(** ** Hour ticks *)

Lemma dict_comprehension_lookup {V} (f : Z -> V) (keys : list Z) (m0 : gmap Z V) (i : Z) :
  fold_left (fun m k => <[k := f k]> m) keys m0 !! i
  = if decide (i ∈ keys) then Some (f i) else m0 !! i.
Proof.
  revert m0. induction keys as [| k rest IH]; intros m0; cbn [fold_left].
  - destruct (decide (i ∈ [])) as [H | _]; [| reflexivity].
    apply elem_of_nil in H. destruct H.
  - rewrite IH.
    destruct (decide (i ∈ rest)) as [Hin | Hout].
    + rewrite decide_True by (apply elem_of_cons; right; exact Hin). reflexivity.
    + destruct (decide (i = k)) as [-> | Hne].
      * rewrite decide_True by (apply elem_of_cons; left; reflexivity).
        apply lookup_insert_eq.
      * rewrite decide_False by (rewrite elem_of_cons; tauto).
        apply lookup_insert_ne. congruence.
Qed.

Lemma elem_of_range (start stop i : Z) : i ∈ range start stop <-> start <= i < stop.
Proof.
  unfold range. rewrite list_elem_of_In, List.in_map_iff. split.
  - intros (n & <- & Hn). apply List.in_seq in Hn. lia.
  - intros H. exists (Z.to_nat (i - start)). split; [lia |].
    apply List.in_seq. lia.
Qed.

(** X19: the hour-tick dictionary has exactly the 25 keys 0 to 24, both
    ends included, and maps each hour to a label of five characters, the
    hour zero-padded to two digits followed by [":00"]; distinct hours
    have distinct labels. *)
Theorem hour_ticks_keys (i : Z) :
  _hour_ticks !! i = (if decide (0 <= i <= 24) then Some (hour_label i) else None) /\
  size _hour_ticks = 25%nat /\
  (0 <= i <= 24 -> String.length (hour_label i) = 5%nat) /\
  (forall j, 0 <= i <= 24 -> 0 <= j <= 24 -> hour_label i = hour_label j -> i = j).
Proof.
  assert (forall j, 0 <= j <= 24 -> In j (range 0 25)) as Hrange
    by (intros j Hj; apply list_elem_of_In, elem_of_range; lia).
  split; [| split; [| split]].
  - unfold _hour_ticks, dict_comprehension. rewrite dict_comprehension_lookup.
    destruct (decide (0 <= i <= 24)) as [H | H].
    + rewrite decide_True by (apply elem_of_range; lia). reflexivity.
    + rewrite decide_False by (rewrite elem_of_range; lia). apply lookup_empty.
  - vm_compute. reflexivity.
  - intros H. specialize (Hrange i H). vm_compute in Hrange.
    repeat (destruct Hrange as [<- | Hrange]; [reflexivity |]). destruct Hrange.
  - intros j Hi Hj.
    pose proof (Hrange i Hi) as Ri. pose proof (Hrange j Hj) as Rj.
    vm_compute in Ri, Rj.
    repeat (destruct Ri as [<- | Ri];
            [repeat (destruct Rj as [<- | Rj];
                     [first [reflexivity | discriminate] |]); destruct Rj |]).
    destruct Ri.
Qed.
(** * super-backend: landing pages, lead ingestion, access grants, login

    A shallow embedding of the Express/Mongoose route handlers of the
    repository, and the properties proved about them.

    Conventions of the embedding
    - A JSON request body or query object is a [gmap string Js.Val]; a
      property that is absent reads as [None] (JavaScript [undefined]).
    - JavaScript strings are [string]s, one character per code unit; the
      model covers code units below 256.  JSON numbers are integers [Z].
    - A JavaScript exception ([TypeError], a Mongoose validation error,
      a duplicate-key error) is [Throw]; route handlers run in a monad
      with three outcomes: go on, [return res.status(..).json(..)], throw.
    - Collections are lists of documents in insertion order.
    - What the libraries decide (express-validator's checks, Mongoose's
      casts, update validators and aggregation, the password hash) is a
      [Variable] of the section that holds the route, or an argument of
      the handler ([errors] is [validationResult(req)]).
    - Definitions come first (sections 1 to 6j), the lemmas and theorems
      follow (section 7 onwards).

    Where the sources are
    - routes/leads.js: second document of src/routes/superAdmin.js
      (ingestion at lines 675-771, list at lines 778-868, single lead at
      lines 873-913, status update at lines 918-973, delete at lines
      1057-1071, statistics at lines 1076-1146);
    - routes/superAdmin.js: first document of src/routes/superAdmin.js
      (delete landing page at lines 187-213, update sub-admin at lines
      375-480, delete sub-admin at lines 485-517);
    - routes/landingPages.js: src/routes/landingPages.js (create at lines
      15-56, update at lines 136-200, delete at lines 205-232,
      form-fields at lines 311-381, test-form at lines 410-468);
    - routes/admin.js: src/unnamed/part_000 (approve-user at lines 34-68,
      reject-user at lines 73-117, grant-access at lines 176-247,
      revoke-access at lines 252-279);
    - routes/accessRequests.js: src/routes/accessRequests.js (create at
      lines 18-72, approve at lines 148-207, reject at lines 212-256,
      delete at lines 261-285);
    - routes/auth.js: src/routes/auth.js (login at lines 71-128);
    - routes/subAdmin.js: second document of src/README.md (leads at
      lines 391-481);
    - models: src/models/Lead.js, src/models/AdminAccess.js,
      src/unnamed/part_007 (LandingPage), src/unnamed/part_008
      (AccessRequest). *)

From Stdlib Require Import ZArith Ascii String List Bool Lia.
From stdpp Require Import base option list gmap fin_maps strings pretty.

Local Open Scope string_scope.
Local Open Scope list_scope.
Set Warnings "-register-all".

(* ===================================================================== *)
(** * 1. JavaScript values and the string operations the routes use       *)
(* ===================================================================== *)

Module Js.

(** Errors a handler can throw; Express hands them to the error
    middleware of api/index.js, which answers 500. *)
Inductive Error : Type :=
| TypeError
| ValidationError (path : string)
| CastError
| DuplicateKeyError.

(** Result of an expression that may throw. *)
Inductive Res (A : Type) : Type :=
| Ok (a : A)
| Throw (e : Error).
Arguments Ok {A} a.
Arguments Throw {A} e.

#[global] Instance Res_ret : MRet Res := fun A a => Ok a.
#[global] Instance Res_bind : MBind Res := fun A B f m =>
  match m with
  | Ok a => f a
  | Throw e => Throw e
  end.

(** Values: what [JSON.parse] (or the urlencoded parser) can put in a
    request body, plus [undefined] (the value of an unset document path)
    and the functions inherited from [Object.prototype], which a computed
    lookup [obj[name]] can return. *)
Inductive Val : Type :=
| VUndefined
| VNull
| VBool (b : bool)
| VNum (n : Z)
| VStr (s : string)
| VArr (elems : list Val)
| VObj (props : list (string * Val))
| VFun (name : string).

(** [!v] is [negb (truthy v)]; an absent property is [undefined]. *)
Definition truthy (v : option Val) : bool :=
  match v with
  | None => false
  | Some VUndefined => false
  | Some VNull => false
  | Some (VBool b) => b
  | Some (VNum n) => negb (n =? 0)%Z
  | Some (VStr s) => negb (String.eqb s "")
  | Some (VArr _) => true
  | Some (VObj _) => true
  | Some (VFun _) => true
  end.

Definition has_own (k : string) (props : list (string * Val)) : bool :=
  existsb (fun kv => String.eqb (fst kv) k) props.

(** [String(v)] / [v.toString()].  An array joins its elements with a
    comma, [null] elements giving the empty string; a plain object gives
    "[object Object]" unless it carries an own (hence non-callable)
    [toString] property, in which case the call throws. *)
Fixpoint toString (v : Val) : Res string :=
  match v with
  | VUndefined => Ok "undefined"
  | VNull => Ok "null"
  | VBool true => Ok "true"
  | VBool false => Ok "false"
  | VNum n => Ok (pretty n)
  | VStr s => Ok s
  | VArr elems =>
      (fix join (l : list Val) : Res string :=
         match l with
         | [] => Ok ""
         | x :: rest =>
             let elem :=
               match x with
               | VUndefined | VNull => Ok ""
               | _ => toString x
               end in
             match rest with
             | [] => elem
             | _ :: _ =>
                 match elem with
                 | Throw e => Throw e
                 | Ok s =>
                     match join rest with
                     | Throw e => Throw e
                     | Ok r => Ok (s +:+ "," +:+ r)
                     end
                 end
             end
         end) elems
  | VObj props =>
      if has_own "toString" props then Throw TypeError
      else Ok "[object Object]"
  | VFun name => Ok ("function " +:+ name +:+ "() { [native code] }")
  end.

(** White space of [String.prototype.trim] and of the regex class [\s],
    among the code units below 256: TAB, LF, VT, FF, CR, SP, NBSP. *)
Definition is_space (c : ascii) : bool :=
  let n := nat_of_ascii c in
  ((9 <=? n)%nat && (n <=? 13)%nat) || (n =? 32)%nat || (n =? 160)%nat.

Fixpoint trimStart (s : string) : string :=
  match s with
  | EmptyString => EmptyString
  | String c s' => if is_space c then trimStart s' else s
  end.

Fixpoint trimEnd (s : string) : string :=
  match s with
  | EmptyString => EmptyString
  | String c s' =>
      match trimEnd s' with
      | EmptyString => if is_space c then EmptyString else String c EmptyString
      | t => String c t
      end
  end.

Definition trim (s : string) : string := trimEnd (trimStart s).

(** [v.trim()]: only strings have the method. *)
Definition call_trim (v : Val) : Res string :=
  match v with
  | VStr s => Ok (trim s)
  | _ => Throw TypeError
  end.

Definition lower_char (c : ascii) : ascii :=
  let n := nat_of_ascii c in
  if ((65 <=? n)%nat && (n <=? 90)%nat)
     || ((192 <=? n)%nat && (n <=? 222)%nat && negb (n =? 215)%nat)
  then ascii_of_nat (n + 32) else c.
§ §
#### [Your assignment]
Reproduce every line from the preceding data in which the word "elems" can be found.

#### [The answer]
| VArr (elems : list Val)
  | VArr elems =>
         end) elems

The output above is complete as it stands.